Some will be outraged and say: Hammerman and her colleagues did not drive women, but rather, female terrorists; after all, every Palestinian carries explosive devices in their underwear. Others will say that these bleeding hearts are traitors, enemies of Israel, collaborators and whatnot. Yet in my view, they are heroines.

 

Indeed, they are violating the law and they are the first ones to be aware of it.
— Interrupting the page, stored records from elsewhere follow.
(** * SFTPClient.Client: the command layer of the SFTP client

    A shallow embedding of [src/SFTPClient/Client.py].  The methods of the
    [SFTP] class are state-passing computations in a small state-and-exception
    monad.  The [pysftp] connection they drive is an external collaborator:
    it is an interface ([Facade]) over an abstract remote state, with one
    concrete instance ([TreeFS]) on which the statements are run.  Every call
    that leaves the process is also recorded, in order, in a call log, the
    way the unit tests of the repository observe a mocked connection.

    The commands are embedded with their decorators: [ls], [chmod], [rmdir],
    [rm], [mkdir], [get], [put], [cp] and [history].  The bootstrap of the
    connection and [ping], [is_connected], [lsl] and [close] take no part in
    the statements and are left out. *)

From Stdlib Require Import ZArith Ascii String Decimal DecimalString.
From stdpp Require Import base tactics option list strings gmap.

Local Open Scope string_scope.
Local Open Scope Z_scope.

(** ** Python strings *)

Module PyStr.

(** [str(n)] for a non-negative [int]. *)
Definition str_of_nat (n : nat) : string :=
  NilEmpty.string_of_uint (Nat.to_uint n).

(** [sep.join(parts)]. *)
Fixpoint join (sep : string) (parts : list string) : string :=
  match parts with
  | [] => ""
  | [x] => x
  | x :: rest => x ++ sep ++ join sep rest
  end.

(** [s.find(c)] for a one-character needle: the index of the first
    occurrence, [-1] when there is none. *)
Fixpoint find_from (c : ascii) (s : string) (i : Z) : Z :=
  match s with
  | EmptyString => -1
  | String a rest => if Ascii.eqb a c then i else find_from c rest (i + 1)
  end.

Definition find (c : ascii) (s : string) : Z := find_from c s 0.

(** [s.rfind(c)]: the index of the last occurrence, [-1] when there is
    none. *)
Fixpoint rfind_from (c : ascii) (s : string) (i last : Z) : Z :=
  match s with
  | EmptyString => last
  | String a rest =>
      rfind_from c rest (i + 1) (if Ascii.eqb a c then i else last)
  end.

Definition rfind (c : ascii) (s : string) : Z := rfind_from c s 0 (-1).

(** [s[i:]] for [0 <= i]. *)
Fixpoint drop (i : nat) (s : string) : string :=
  match i, s with
  | O, _ => s
  | S _, EmptyString => EmptyString
  | S i', String _ rest => drop i' rest
  end.

Definition slice_from (i : Z) (s : string) : string := drop (Z.to_nat i) s.

(** [s.startswith(c)]. *)
Definition startswith (c : ascii) (s : string) : bool :=
  match s with
  | String a _ => Ascii.eqb a c
  | EmptyString => false
  end.

(** [s.endswith(c)]. *)
Fixpoint endswith (c : ascii) (s : string) : bool :=
  match s with
  | EmptyString => false
  | String a EmptyString => Ascii.eqb a c
  | String _ rest => endswith c rest
  end.

(** The ASCII characters [str.isspace] accepts. *)
Definition isspace (a : ascii) : bool :=
  let n := Z.of_nat (nat_of_ascii a) in
  ((9 <=? n) && (n <=? 13)) || ((28 <=? n) && (n <=? 32)).

Fixpoint lstrip (s : string) : string :=
  match s with
  | String a rest => if isspace a then lstrip rest else s
  | EmptyString => EmptyString
  end.

Fixpoint rstrip (s : string) : string :=
  match s with
  | EmptyString => EmptyString
  | String a rest =>
      match rstrip rest with
      | EmptyString => if isspace a then EmptyString else String a EmptyString
      | r => String a r
      end
  end.

(** [s.strip()]. *)
Definition strip (s : string) : string := rstrip (lstrip s).

End PyStr.

(** ** POSIX paths ([os.path] on the platforms the client targets) *)

Module PosixPath.

Definition sep : ascii := "/"%char.

(** [posixpath.basename]: [i = p.rfind('/') + 1; return p[i:]]. *)
Definition basename (p : string) : string :=
  PyStr.slice_from (PyStr.rfind sep p + 1) p.

(** [posixpath.join(a, b)] for two components. *)
Definition join (a b : string) : string :=
  if PyStr.startswith sep b then b
  else if (String.eqb a "" || PyStr.endswith sep a)%bool then a ++ b
  else a ++ "/" ++ b.

End PosixPath.

(** ** Exceptions *)

Inductive exn_class :=
| TypeError
| IOError              (* alias of OSError *)
| FileNotFoundError    (* subclass of OSError *)
| FileExistsError      (* subclass of OSError *)
| PermissionError      (* subclass of OSError *)
| ValueError
| StopIteration
| SSHException.

Record exn := Exn { exn_cls : exn_class; exn_msg : string }.

#[global] Instance exn_class_eq_dec : EqDecision exn_class.
Proof. solve_decision. Defined.

#[global] Instance exn_eq_dec : EqDecision exn.
Proof. solve_decision. Defined.

(** What [except IOError] catches: [OSError] and its subclasses. *)
Definition is_IOError (e : exn) : bool :=
  match exn_cls e with
  | IOError | FileNotFoundError | FileExistsError | PermissionError => true
  | _ => false
  end.

Inductive result (A : Type) :=
| Ok (a : A)
| Raise (e : exn).
Arguments Ok {A} a.
Arguments Raise {A} e.

Definition is_ok {A} (r : result A) : bool :=
  match r with Ok _ => true | Raise _ => false end.

(** ** What a tree walk sees

    The entries of a remote directory as [walktree] meets them: regular
    files, directories with their own entries, entries of any other type,
    and directories whose listing raises. *)

#[warnings="-register-all"]
Inductive node :=
| File
| Special
| Dir (entries : list (string * node))
| Unreadable (e : exn).

Abbreviation forest := (list (string * node)).

(** ** Calls that leave the process

    The methods of the [pysftp] connection the client uses, and the two
    local operations of [cp] ([os.mkdir], [shutil.rmtree]). *)

Inductive call :=
| Listdir (remotepath : option string)
| Chmod (remotepath : string) (mode : Z)
| Isdir (remotepath : string)
| Isfile (remotepath : string)
| Exists (remotepath : string)
| Walktree (remotepath : string)
| Remove (remotepath : string)
| Rmdir (remotepath : string)
| Mkdir (remotepath : string) (mode : option Z)
| Makedirs (remotepath : string) (mode : Z)
| Get (remotepath localpath : string)
| Put (localpath : string) (remotepath : option string) (preserve_mtime : bool)
| Get_r (remotedir localdir : string) (preserve_mtime : bool)
| Put_r (localdir remotedir : string) (preserve_mtime : bool)
| OsMkdir (path : string)
| Rmtree (path : string).

#[global] Instance call_eq_dec : EqDecision call.
Proof. solve_decision. Defined.


(** Calls that change the remote side. *)
Definition is_remote_write (c : call) : bool :=
  match c with
  | Chmod _ _ | Remove _ | Rmdir _ | Mkdir _ _ | Makedirs _ _
  | Put _ _ _ | Put_r _ _ _ => true
  | _ => false
  end.

(** Calls that delete on the remote side. *)
Definition is_deletion (c : call) : bool :=
  match c with
  | Remove _ | Rmdir _ => true
  | _ => false
  end.

(** Recursive transfers. *)
Definition is_transfer (c : call) : bool :=
  match c with
  | Get _ _ | Put _ _ _ | Get_r _ _ _ | Put_r _ _ _ => true
  | _ => false
  end.

(** ** The remote filesystem facade

    The operations of an established [pysftp.Connection], over a remote
    state [R] the client never looks into.  The three predicates never
    raise ([pysftp] answers [False] when the [stat] fails); every other
    operation returns normally or raises, and may change the remote state
    either way.  [fa_walk] is the subtree [walktree] enumerates below a
    path, entries in the order [listdir] gives them. *)

Class Facade (R : Type) := {
  fa_isdir : string -> R -> bool;
  fa_isfile : string -> R -> bool;
  fa_exists : string -> R -> bool;
  fa_listdir : option string -> R -> result (list string) * R;
  fa_walk : string -> R -> result forest * R;
  fa_chmod : string -> Z -> R -> result unit * R;
  fa_remove : string -> R -> result unit * R;
  fa_rmdir : string -> R -> result unit * R;
  fa_mkdir : string -> option Z -> R -> result unit * R;
  fa_makedirs : string -> Z -> R -> result unit * R;
  fa_get : string -> string -> R -> result unit * R;
  fa_put : string -> option string -> bool -> R -> result unit * R;
  fa_get_r : string -> string -> bool -> R -> result unit * R;
  fa_put_r : string -> string -> bool -> R -> result unit * R;
  (** A directory that was removed is no longer a directory. *)
  fa_rmdir_gone : forall p r r',
    fa_rmdir p r = (Ok tt, r') -> fa_isdir p r' = false
}.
They openly declare that they are unwilling to recognize the legality of legislation that allows every Jew to freely travel through most of the land between the Mediterranean Sea and Jordan River yet deprives Palestinians of this right.

 

Not a ticking time bomb

Have we forgotten Abie Nathan, the peace hero who spent time in jail because he engaged in talks with Palestinians and knowingly broke the law? Some years passed and that law appeared to be illogical and incomprehensibly foolish and was annulled. Isn’t it time to re-examine the righteousness of the Entry into Israel Law and shake up bias that has become too entrenched? Do we need to wait for years before we understand this legislation’s needlessness?

 

A woman who never saw waves and sand on the beach is not a ticking time bomb. She’s merely a woman joyful over the sight of a blue sea, which we take for granted. A Palestinian woman from a West Bank refugee camp also deserves once in her life to visit the beach. Making people happy is not a crime; it’s a privilege.

 

Ilana Hammerman and her colleagues have presented to us with the bar for graciousness, limitless giving without any interest, and the assumption of personal risk, as the offences attributed to them carry a two-year jail sentence. These women are a small reminder to the fact that not all of us had become brutal and that the corrupting occupation nonetheless left some humanity in some of us.

 

Hammerman and her colleagues are fans of humanity. They salvage the quality of life of a handful of Palestinian women, and somehow also our own quality of life. One of these days, an olive tree will be planted in their honor rather than being uprooted.